According to several liberal rags, including Vanity Fair, the Republican spin machine is working overtime to get Americans to believe that it actually matters whether or not Hillary Clinton’s campaign funded the Russian dossier that supposedly links Donald Trump to the Kremlin in many nefarious ways. But none took this storyline as far as Paul Waldman in the Washington Post, who said the GOP’s spin on the dossier story was nothing more than “disingenuous nonsense!”
“There may be no talent the Republican Party and the conservative movement have that is more astounding than the way they are able to take a ludicrous idea with zero relationship to actual facts, light a fuse on it, and turn it into an explosive firework of spin that manages to confuse everyone who tries to look at the issue that started the whole controversy,” Waldman writes.
The fact that this is being published in a once-respected newspaper that has entirely sold its soul to the forces of fake news over the last couple of years would be ironic if it weren’t par for the course. We’re beginning to get the idea, though. If a legitimate news story happens to paint Democrats in an unfavorable light, it’s just the Republican spin machine. If it happens to paint Trump in a positive light, it’s Republican fiction. If it does neither, it’s publishable in the pages of the Washington Post.
Of course, what’s funny about this particular story is that it was BROKEN by the Washington Post just the day before Waldman wrote this little editorial. So to be clear, Waldman isn’t alleging that the reporting is fake; he admits over the course of his op-ed piece that it’s all true: Marc Elias, a lawyer for both the Clinton campaign and the DNC, paid Fusion GPS who, in turn, paid former British spy Christopher Steele to compile the dossier on Donald Trump. Of course, he adds some flourishes – (the dossier was subsequently found to contain some information that was later confirmed) – that we would question, but he seems to accept the basic premise of the story. Said premise being: This dossier full of rumors and innuendo was a piece of political propaganda bought and paid for by Trump’s political enemies.
And he thinks that means…
“If Elias did lie about it, it’s not clear why he would have, since every presidential campaign funds opposition research.”
Hmm. Was that Waldman’s response to the Don Jr. meeting with the Russian lawyer? Was it his response to the revelation that Cambridge Analytics spoke to WikiLeaks about the Clinton emails? We thought there was something treasonous about working with foreign agents during an election?
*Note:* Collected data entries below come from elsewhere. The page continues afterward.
(** After it; what [wait_event_interruptible] answered is not looked at. *)
Definition jit_finish (d : nat) : K jit Z :=
  sig ← call signal_pending;
  if c_bool sig then mret (- ERESTARTSYS) else
  dt ← get_data d;
  modify (λ s, set_datas (delete d (datas s)) s);;
  mret (buf dt).2.

(** [!data->loops] *)
Definition over (d : nat) (s : jit) : bool :=
  match datas s !! d with Some dt => loops dt =? 0 | None => true end.

Definition jit_timer (page : nat) : K jit Z :=
  d ← jit_start Timer false page;
  match d with
  | None => mret (- ENOMEM)
  | Some d => wait_event_interruptible (over d);; jit_finish d
  end.

Definition jit_tasklet (hi_ : bool) (page : nat) : K jit Z :=
  d ← jit_start Tasklet hi_ page;
  match d with
  | None => mret (- ENOMEM)
  | Some d => wait_event_interruptible (over d);; jit_finish d
  end.

(** ** The machine

    [Read] lends a page and runs a read up to its sleep, [Expire] runs one of
    the handlers that are pending, [Wake] the rest of a read that sleeps on
    block [d] with page [p]. *)
Inductive op := Read (h : deferral) (hi_ : bool) | Expire (h : deferral) (d : nat) | Wake (d p : nat).

Definition handle (o : op) : K jit (list cell) :=
  match o with
  | Read h hi_ =>
      page ← lend_page;
      d ← jit_start h hi_ page;
      match d with None => take_page_back page 0 | Some _ => mret [] end
  | Expire h d =>
      interfere;;
      modify (λ s, set_pending (filter (λ x, x ≠ (h, d)) (pending s)) s);;
      handler h d;;
      mret []
  | Wake d p => n ← jit_finish d; take_page_back p n
  end.

(** What is pending expires; a read goes on once its condition holds. *)
Definition allowed (s : jit) (o : op) : Prop :=
  match o with
  | Read _ _ => True
  | Expire h d => (h, d) ∈ pending s
  | Wake d p => ∃ dt, datas s !! d = Some dt ∧ (buf dt).1 = p ∧ loops dt = 0
  end.

(** * Specification *)

(** ** Delays *)

(** The clock does not go back, nor forward by half its range; it may stand
    still. The module's memory is left alone. *)
Definition ticks (s s' : jit) : Prop :=
  ∃ k, 0 <= k <= 2 ^ 31 ∧ s' = set_current (current s') (set_jiffies (u64 (jiffies s + k)) s).

(** What [n] turns of the loop leave, from tick [t] of the kernel. *)
Fixpoint turns (o : oracle jit) (n t : nat) (s : jit) : jit :=
  match n with O => s | S n => turns o n (S t) (others o t s) end.

(** The clock goes on: [d] jiffies do not take more than [n] turns, whenever they
    begin. *)
Definition goes_on (o : oracle jit) (d : Z) (n : nat) : Prop :=
  ∀ t s, ∃ m, (m <= n)%nat ∧ time_before (jiffies (turns o m t s)) (u64 (jiffies s + d)) = false.

Lemma s64_u64_sub j a b :
  - 2 ^ 63 <= a - b < 2 ^ 63 → s64 (u64 (j + a) - u64 (j + b)) = a - b.
Proof.
  intros H. rewrite <-(s64_small (a - b)) by done. unfold s64, u64. f_equal.
  rewrite <-(Z.add_mod_idemp_l (_ - _)), <-(Z.add_mod_idemp_l (a - b)) by done. do 2 f_equal.
  rewrite <-Zminus_mod. f_equal. lia.
Qed.

Section delays.
Context (o : oracle jit) (Ho : ∀ t s, ticks s (others o t s)).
“It’s also unclear how much the Clinton campaign itself knew about the work, since Steele was a subcontractor to a subcontractor to a law firm representing the campaign, and the dossier itself read like an early draft, not remotely like a finished product that would be presented to the campaign,” he writes.
Well, that’s rank speculation, now isn’t it? And you’re accusing the REPUBLICANS of spinning this story?
Waldman’s argument is that it makes no difference who paid for the dossier, and that’s true to the extent that the information contained in the dossier is factual. So far, however, with the brightest investigators in the country having been on the scent for more than a year, there is literally zero evidence to suggest that. And knowing that this piece of tabloid fodder was paid for with Clinton money and remains utterly unsubstantiated, we have to wonder to what extent its existence is responsible for the multiple federal investigations into Trump’s supposed collusion. 50%? 25%? 90%?
As a piece of political opposition research, it’s fine. It is what it is. But as the basis for actual charges of collusion and treason? As the basis for impeachment talks? We need to know the full and complete pedigree of this dossier and we need Americans to know where it came from and why it exists in the first place. That’s the opposite of spin. That’s the unvarnished truth.